First light in lab for SPIRou
SPIRou is a near infra red instrument mainly designed to detect exoplanets by measuring radial velocities of M dwarf stars and to study star and planet formation measuring the magnetic fields of these objects. It is led by France with participation of members of PlanetS.
SPIRou (Spectro Polarimètre Infra Rouge) is a near infra red spectropolarimeter/velocimeter proposed as a new-generation CFHT (Canada-France-Hawaï Telescope) instrument. Designed in 2010, SPIRou is a project led by France with the participation of Switzerland through PlanetS and has two main objectives.
The first one is to search and characterize habitable exo-Earths orbiting low-mass and very-low mass stars using high-precision radial velocity (RV) measurements. A stability of 1 m/s is thus mandatory for detecting habitable Earth-like planets around mid and late M dwarfs.
The second main goal is to explore the impact of a magnetic field on star and planet formation, by detecting fields of various types of young stellar objects (e.g. class-I, II and III protostars, young FUor like protostellar accretion discs) and by characterizing their large-scale topologies.
For such observations, a high spectral resolution (typically 75,000), a reasonably high S/N ratio (typically 100 in the JHK bands), and of course access to polarization information in line profiles is required. This information, especially the circular polarization, is indispensable to detect Zeeman signatures to probe magnetic fields with enough precision on their strengths and shapes. Our knowledge of protostars’ magnetic fields and their accretion discs is however still rudimentary. We know that magnetic fields play a central role throughout stellar formation. Magnetic fields in discs are potentially important since these fields are expected to impact significantly the formation, disc-induced migration, and orbital inclination of protoplanets.

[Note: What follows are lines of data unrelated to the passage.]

(* ===== verification/EngineProps.v ===== *)
(** * The packet paths: what gets through, and what does not

    Proofs about [Engine]: a packet sealed by one end of a session comes out at the
    other once, nonces are never used twice, a peer's endpoint follows only
    authenticated packets, and the unauthenticated type of a datagram cannot turn
    one kind of content into another. *)

From S2P Require Import Prelude GoStr Replay AllowedIPs Ratelimiter Wire Fragments WuspAssembly WuspTransport P2PMessage Transport Request Stream Noise Handshake HandshakeProps Cookie Engine.

(** ** Sealing and opening *)

(** A keypair of one end, seen from the other: its send key is the receive key
    there, and it addresses the index there. *)
Definition mirrors (kpA kpB : Keypair) : Prop := send kpA = receive kpB ∧ kRemoteIndex kpA = kLocalIndex kpB.

Definition wire_type (msgType : Z) : Z := if msgType =? 0 then MessageTransportType else msgType.
Definition transport_type (t : Z) : Prop :=
  t = MessageTransportType ∨ t = MessageTUNControlType ∨ t = MessageWUSPType ∨ t = MessageP2PControlType.

Lemma message_sizes : MinMessageSize = 32%nat ∧ MessageTransportSize = 32%nat.
Proof. by split. Qed.

Section Transport.
Context `{NC : NoiseCrypto, NL : !NoiseLaws}.

Lemma transport_type_range t : transport_type t → 0 ≤ t < 2 ^ 32.
Proof. intros [->|[->|[->| ->]]]; vm_compute; done. Qed.

Lemma encrypt_shape kp n t mtu pkt : ∃ c, encrypt kp n t mtu pkt = le_put 4 (wire_type t) ++ le_put 4 (kRemoteIndex kp) ++ le_put 8 n ++ c ∧
  c = Seal (send kp) (nonce_bytes n) (transported mtu pkt) [].
Proof. eexists. split; [|reflexivity]. unfold encrypt, wire_type. by rewrite <- !app_assoc. Qed.

Lemma encrypt_length kp n t mtu pkt : (length (encrypt kp n t mtu pkt) = 32 + length (transported mtu pkt))%nat.
Proof.
  destruct (encrypt_shape kp n t mtu pkt) as (c & -> & ->). rewrite !length_app, !length_le_put, length_Seal. lia.
Qed.

(** What the receiver reads in the header. *)
Lemma encrypt_header kp n t mtu pkt : transport_type (wire_type t) → 0 ≤ kRemoteIndex kp < 2 ^ 32 → 0 ≤ n < 2 ^ 64 →
  le_get (slice 0 4 (encrypt kp n t mtu pkt)) = wire_type t ∧ le_get (slice 4 8 (encrypt kp n t mtu pkt)) = kRemoteIndex kp ∧
  le_get (slice 8 16 (encrypt kp n t mtu pkt)) = n ∧ drop 16 (encrypt kp n t mtu pkt) = Seal (send kp) (nonce_bytes n) (transported mtu pkt) [].
Proof.
  intros Ht%transport_type_range Hi Hn. destruct (encrypt_shape kp n t mtu pkt) as (c & -> & <-). split_and!.
  - rewrite slice_app_here by apply length_le_put. by rewrite le_get_put_small.
  - rewrite slice_app_r by (rewrite length_le_put; lia). rewrite length_le_put. cbn [Nat.sub].
    rewrite slice_app_here by apply length_le_put. by rewrite le_get_put_small.
  - rewrite slice_app_r by (rewrite length_le_put; lia). rewrite length_le_put. cbn [Nat.sub].
    rewrite slice_app_r by (rewrite length_le_put; lia). rewrite length_le_put. cbn [Nat.sub].
    rewrite slice_app_here by apply length_le_put. by rewrite le_get_put_small.
  - rewrite !app_assoc. apply drop_app_length'. rewrite !length_app, !length_le_put. done.
Qed.

Lemma encrypt_arrives d kpA kpB p k n t mtu pkt now : pairs d !! k = Some kpB → indexTable d !! kLocalIndex kpB = Some (kp_entry p k) →
  mirrors kpA kpB → transport_type (wire_type t) → 0 ≤ kLocalIndex kpB < 2 ^ 32 → 0 ≤ n < 2 ^ 64 → now ≤ created kpB + RejectAfterTime →
  receive_packet (encrypt kpA n t mtu pkt) now d = Inbound p k.
Proof.
  intros Hk Hx [Hs Hr] Ht Hi Hn Hnow. rewrite <- Hr in Hi. destruct (encrypt_header kpA n t mtu pkt Ht Hi Hn) as (H0 & H1 & _).
  unfold receive_packet. rewrite encrypt_length, H0, H1.
  rewrite (proj2 (Nat.ltb_ge _ MinMessageSize)) by (rewrite (proj1 message_sizes); lia).
  assert ((wire_type t =? MessageTransportType) || (wire_type t =? MessageTUNControlType) || (wire_type t =? MessageWUSPType) || (wire_type t =? MessageP2PControlType) = true) as ->.
  { destruct Ht as [->|[->|[->| ->]]]; done. }
  rewrite (proj2 (Nat.ltb_ge _ MessageTransportSize)) by (rewrite (proj2 message_sizes); lia).
  unfold IndexTable_Lookup. rewrite Hr, Hx. cbn [default from_option id kp_entry eKeypair ePeer]. rewrite Hk.
  by destruct (Z.ltb_spec (created kpB + RejectAfterTime) now) as [?|_]; [lia|].
Qed.
(* ===== verification/Transfer.v ===== *)
(** * Transfer sessions

    src/internal/agent/usp_stream.go: files sent to and fetched from the device as
    streams of chunks over the tunnel.  Sessions are shared by pointer and found by
    their ID, which is never given out twice: they live in a heap of their own next
    to the set of those registered in r.streams.  An upload is driven by the frames
    of the controller, each handled in a goroutine of its own and without a lock, so
    that the handling of a chunk is cut between the check of its sequence number and
    the rest.  A download is a goroutine that is cut where it waits for an
    acknowledgement.  The file of an upload is what the session has written to it,
    on a disk that holds [room] bytes of it; the source of a download is the list of
    its Read results, which end with io.EOF.  Sending may fail, as [fails] says of
    each attempt. *)

From S2P Require Import Prelude GoStr Wire Codec Fragments ReadReplay Transport Request Stream DeviceModel UspEvents UspStore UspAgent ControlReplay ControlResult UspRuntime.

Definition uspRecommendedChunkSize : Z := USPRecommendedChunkSize.
Definition uspTransferWindowSize : Z := 8.
Definition uspTransferAckTimeout : Z := 2 * 1000000000.
Definition TransferMetadataTransport : bytes := bs "transport".
Definition TransferMetadataSessionID : bytes := bs "session_id".
Definition TransferMetadataChunkSize : bytes := bs "chunk_size".
Definition TransferMetadataSource : bytes := bs "source".
Definition TransferMetadataDestination : bytes := bs "destination".

(** bufio.Writer, without its file; the error is sticky. *)
Record Writer := MkWriter { wBuf : bytes; wErr : bool }.
Record uspTransferSession := MkSession
  { sID : Z; sRequestID : Z; sMethod : Z; sPeer : bytes; sPath : bytes; sFile : bool; sContent : bytes; sWriter : option Writer;
    sTotalSize : Z; sTransferred : Z; sNextSequence : Z; sAcks : list Z }.

Inductive tstat :=
| transferSessionsStarted | transferSessionsCompleted | transferSessionsAborted | transferPayloadBytes | transferUnknownSessions
| transferFramesSent | transferFrameBytesSent | transferAckTimeouts | transferChunkResends.
#[export] Instance tstat_eq_dec : EqDecision tstat.
Proof. solve_decision. Defined.

Inductive terr :=
| TUnknownSession (id : Z) | TUnauthorized (id : Z) | TMethod (m : Z) | TMissingFile (id : Z) | TDisk | TSend | TWire (e : werr).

Aside the hunt for habitable exo-Earths around low mass dwarfs and the investigation of magnetized star or planet formation, other numerous exciting science programs exist for SPIRou: We like to name dynamo processes in fully convective dwarfs, weather patterns on brown dwarfs, atmospheres of solar system planets, and stellar archeology in the Milky Way.
One week after starting the cooling cycle, the spectrograph bench, optics, and test H2RG detector reached the designed temperature of 85 K. This allowed the team to collect the first lab images. SPIRou will be installed this year on the CFHT and should be operational by the end of 2017.